Economists vote for UK rate cut

Bank of England Chief Economist Charlie Bean voted for an interest rate cut for the first time in almost two years, spurring the biggest gain in two-year government bonds since January 2004 on speculation the bank will lower borrowing costs.

Two Bank of England policy makers, Bean, 51, and outgoing Monetary Policy Committee member Marian Bell, 47, voted for a quarter-point reduction at the June 8-9 meeting, dissenting from the majority view of keeping the benchmark repurchase rate at 4.75 per cent for a 10th month, minutes released Thursday in London showed.

The votes highlight increased concern on the committee about signs of faltering growth in the UK economy, Europe's second largest. The UK expanded at the slowest pace in almost two years in the first quarter and reports since have suggested consumer spending, which drove 51 quarters of growth, is slowing.

"A rate cut could come as early as August or September," said Kenneth Wattret, senior economist at BNP Paribas SA in London. "When you really cut to the chase, the economy is weakening, with the focus on the weakness in the consumer sector. The pressure is mounting on the MPC."

Interest-rate futures trading suggests that investors are increasingly predicting rate cuts before the year is out. The rate on the three-month contract maturing in December fell 16 basis points Thursday to 4.48 per cent in London as of 11:42 am. The yield on the two-year note fell 11 basis points to 4.2 per cent, its biggest one-day drop since January 9, 2004.

Majority view

Faltering growth is increasing pressure on central banks across Europe to pare rates. Sweden's Riksbank lowered its main rate half a point Thursday, to a record low. European Central Bank council member Klaus Liebscher said Thursday the bank is "open in all directions" as it waits for economic data to decide on whether a change in rates is warranted.

The majority view on the Bank of England's committee was that the decline in market expectations for rates "amounted to a loosening of monetary conditions and would consequently tend to support activity."

The highest interest rates among Group of Seven nations, a wilting property market and oil prices above US$50 a barrel have made consumers more reluctant to spend.
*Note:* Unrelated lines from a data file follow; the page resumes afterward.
Lemma connectURIVersion_settled o uri v start timeout : v ∈ versions o →
  triple (λ _, True) (MQTTClient_connectURIVersion beforeWrite persistence_remove taken proxy_env answers a o uri v start timeout) (settled o).
Proof.
  intros Hv. unfold MQTTClient_connectURIVersion.
  apply (triple_bind _ _ (λ r w, r.1.1 = 0 → holds online w)); [apply connect_steps_online|]. intros [[rc present] props]. cbn [fst snd].
  apply triple_if; intros Hrc.
  - apply triple_ret. intros w Hw. unfold settled. cbn [reasonCode fst snd]. rewrite Hrc. apply Z.eqb_eq in Hrc. split; [by apply Hw|].
    intros H4. rewrite (proj2 (Z.leb_le _ _) H4). eauto.
  - apply (triple_bind _ _ (λ r w, r = MQTTCLIENT_SUCCESS ∧ holds shut w)).
    { by apply (triple_conseq _ _ _ _ _ (disconnect1_closes 0 false (v =? 3) MQTTREASONCODE_SUCCESS None)). }
    intros x. apply triple_ret. intros w [_ Hw]. unfold settled. cbn [reasonCode fst snd]. by rewrite Hrc.
Qed.
Lemma try_versions_settled o uri start timeout l r : (∀ v, v ∈ l → v ∈ versions o) →
  triple (λ w, l = [] → settled o r w) (try_versions beforeWrite persistence_remove taken proxy_env answers a o uri start timeout l r) (settled o).
Proof.
  revert r. induction l as [|v l IH]; intros r Hl; cbn [try_versions]; [apply triple_ret; auto|].
  apply (triple_bind _ _ (settled o)).
  { apply (triple_conseq _ _ _ _ _ (connectURIVersion_settled o uri v start timeout (Hl v (list_elem_of_here _ _)))); done. }
  intros r'. apply triple_if; intros _; [by apply triple_ret|].
  apply (triple_conseq _ _ _ _ _ (IH r' (λ v' H, Hl v' (list_elem_of_further _ _ _ H)))); auto.
Qed.
Lemma connectURI_settled o uri :
  triple (λ _, True) (MQTTClient_connectURI beforeWrite persistence_remove taken proxy_env answers a o uri) (settled o).
Proof.
  unfold MQTTClient_connectURI. apply triple_after. intros t. apply triple_after. intros w. do 2 (apply triple_after; intros []).
  apply (triple_conseq _ _ _ _ _ (try_versions_settled o uri (clock w) t (versions o) _ (λ _ H, H))); [|done].
  intros w1 _ H. exfalso. revert H. unfold versions. destruct (_ =? MQTTVERSION_DEFAULT); done.
Qed.
Lemma try_servers_settled o l r :
  triple (λ w, l = [] → settled o r w) (try_servers beforeWrite persistence_remove taken proxy_env answers a o l r) (settled o).
Proof.
  revert r. induction l as [|uri l IH]; intros r; cbn [try_servers]; [apply triple_ret; auto|].
  apply triple_after. intros m. destruct (strip_scheme uri (websocket m)) as [u ws]. apply triple_after. intros [].
  apply (triple_bind _ _ (settled o)); [apply connectURI_settled|].
  intros r'. apply triple_if; intros _; [by apply triple_ret|].
  apply (triple_conseq _ _ _ _ _ (IH r')); auto.
Qed.
Lemma receive_maximum_settled o r :
  triple (settled o r) (if reasonCode r.1 =? MQTTCLIENT_SUCCESS then SyncApi.receive_maximum a (r_properties r.1) else mret ()) (λ _, settled o r).
Proof.
  apply triple_if; intros Hr; [|by apply triple_ret]. unfold settled. rewrite Hr.
  intros w x w' ev E [Hon Hret]. split; [|done]. revert E Hon. generalize (r_properties r.1). intros ps. revert w x w' ev.
  change (keeps online (SyncApi.receive_maximum a ps)). unfold SyncApi.receive_maximum. destruct ps as [ps|]; [|stays].
  destruct (_ =? 1); [|stays]. apply has_bind; [stays|]. intros n. apply has_on_struct. intros m _ Hm. by destruct (_ <? _).
Qed.

(** ** What closing a session does *)

Definition wipes (m : client) : bool := (MQTTVersion (link m) <? MQTTVERSION_5) && cleansession (link m).
(** The messages in flight can be released: their publications are there. *)
Definition releasable (m : client) (w : world) : Prop :=
  is_Some (pubs ← MQTTProtocol_emptyMessageList (inboundMsgs (sc m)) (publications (sh w)); MQTTProtocol_emptyMessageList (outboundMsgs (sc m)) pubs).
(** The state with another client [a] and another shared state. *)
Definition replaced (w : world) (m : client) (s : shared (T := T)) : world :=
  mkWorld (<[a := m]> (structs w)) (handles w) s (running w) (tostop w) (last_retry w) (retryLoopInterval w) (clock w) (turns w).

Lemma runs_the_world w (Q : world → world → list sevent → Prop) : Q w w [] → runs the_world w Q.
Proof. done. Qed.
Lemma runs_put_shared w m s s' (Q : () → world → list sevent → Prop) :
  Q () (replaced w m s') [] → runs (put_shared s') (replaced w m s) Q.
Proof. done. Qed.
Lemma runs_put_client w m (Q : () → world → list sevent → Prop) : Q () (replaced w m (sh w)) [] → runs (put_client a m) w Q.
Proof. done. Qed.
Lemma runs_get w m Q : structs w !! a = Some m → Q m w [] → runs (get_client a) w Q.
Proof. intros H. unfold runs, get_client, lift. by rewrite H. Qed.
Lemma runs_update {A} (f : client → option (A * client)) w m x m' Q : structs w !! a = Some m → f m = Some (x, m') →
  Q x (replaced w m' (sh w)) [] → runs (update a f) w Q.
Proof.
  intros Hm Hf HQ. unfold update. apply runs_bind. apply (runs_get _ _ _ Hm). apply runs_bind. by apply (runs_lift _ _ _ _ Hf).
Qed.
Lemma runs_on_struct f w m Q : structs w !! a = Some m → Q () (replaced w (f m) (sh w)) [] → runs (on_struct a f) w Q.
Proof. intros Hm. by apply (runs_update _ _ _ () (f m) _ Hm). Qed.

Lemma replaced_lookup w m s : structs (replaced w m s) !! a = Some m.
Proof. apply lookup_insert_eq. Qed.
Lemma replaced_replaced w m s m' s' : replaced (replaced w m s) m' s' = replaced w m' s'.
Proof. unfold replaced. cbn. by rewrite insert_insert_eq. Qed.

Lemma cleanSession_runs w m : structs w !! a = Some m → releasable m w →
  runs (MQTTClient_cleanSession a) w (λ _ w' ev, ev = [] ∧ ∃ m' s', w' = replaced w m' s' ∧ net s' = net (sh w) ∧
    inboundMsgs (sc m') = [] ∧ outboundMsgs (sc m') = [] ∧ calls m' = calls m ∧
    has (λ c k st, c = connected (sc m) ∧ k = socket (sc m) ∧ st = connect_state (link m)) m').
Proof.
  intros Hm [pubs Hp]. unfold MQTTClient_cleanSession. apply runs_bind.
  assert (∃ rc m1, match store m with None => Some (0, m) | Some s => let '(rc, s) := MQTTPersistence_clear true s in Some (rc, with_store m (Some s)) end = Some (rc, m1) ∧
    sc m1 = sc m ∧ link m1 = link m ∧ calls m1 = calls m) as (rc & m1 & Hu & Hsc & Hl & Hk).
  { destruct (store m) as [st|]; [destruct (MQTTPersistence_clear true st)|]; eauto 7. }
  apply (runs_update _ _ _ _ _ _ Hm Hu). apply runs_bind. apply (runs_get _ m1); [apply replaced_lookup|]. apply runs_bind.
  apply runs_the_world. apply runs_bind. rewrite Hsc. apply (runs_lift _ _ _ _ Hp).
  apply runs_bind, runs_put_shared, runs_bind. apply (runs_on_struct _ _ m1); [apply replaced_lookup|]. rewrite replaced_replaced.
  apply runs_ret. split; [done|]. eexists _, _. split_and!; [reflexivity|done..|]. unfold has. cbn. by rewrite Hsc, Hl.
Qed.

Lemma quietly_runs now p w m : structs w !! a = Some m →
  runs (quietly beforeWrite a (Protocol.send (T := T) now (OPacket p))) w
    (λ _ w' _, ∃ l s', w' = replaced w (with_sc m (with_lastSent (sc m) l)) s' ∧ publications s' = publications (sh w)).
Proof.
  intros Hm. unfold quietly, on_protocol. apply runs_bind. apply (runs_get _ _ _ Hm). apply runs_bind, runs_the_world, runs_bind.
  unfold Protocol.send, send_on. destruct (send_packet _ _ _) as [rc t'] eqn:Hs. eapply runs_lift; [reflexivity|].
  cbv beta iota. apply runs_bind.
  apply runs_put_client. apply runs_bind, runs_put_shared, runs_bind, runs_emits, runs_bind. apply runs_ret, runs_ret.
  assert (∃ l, (if rc =? TCPSOCKET_COMPLETE then with_lastSent (sc m) now else sc m) = with_lastSent (sc m) l) as [l ->].
  { destruct (rc =? _); [by exists now|]. exists (lastSent (sc m)). by destruct (sc m). }
  by eexists l, _.
Qed.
UK retail sales barely rose in May, dragging the annual rate of increase to the lowest in more than six years.

Wait and see

"There was time to gather further evidence on the depth and extent of the slowdown in consumption to see if lower interest rates were warranted," according to the majority view on the Monetary Policy Committee. "A reduction in rates at this juncture would be a significant surprise, and would run the risk of the inference being drawn that the committee believed the situation had deteriorated more than it, in fact, thought."

Consumer price growth accelerated to a seven-year high 1.9 per cent from a year earlier in May, the government's statistics office said on June 14, unchanged from April. The previous day, central bank Governor Mervyn King said spending on services remains "resilient" and that the effect of cheap import prices may soon wear off.

Most committee members judged that lowering rates now might "accelerate the recovery in consumption growth and lead to inflationary pressures." The bank last cut rates in July 2003.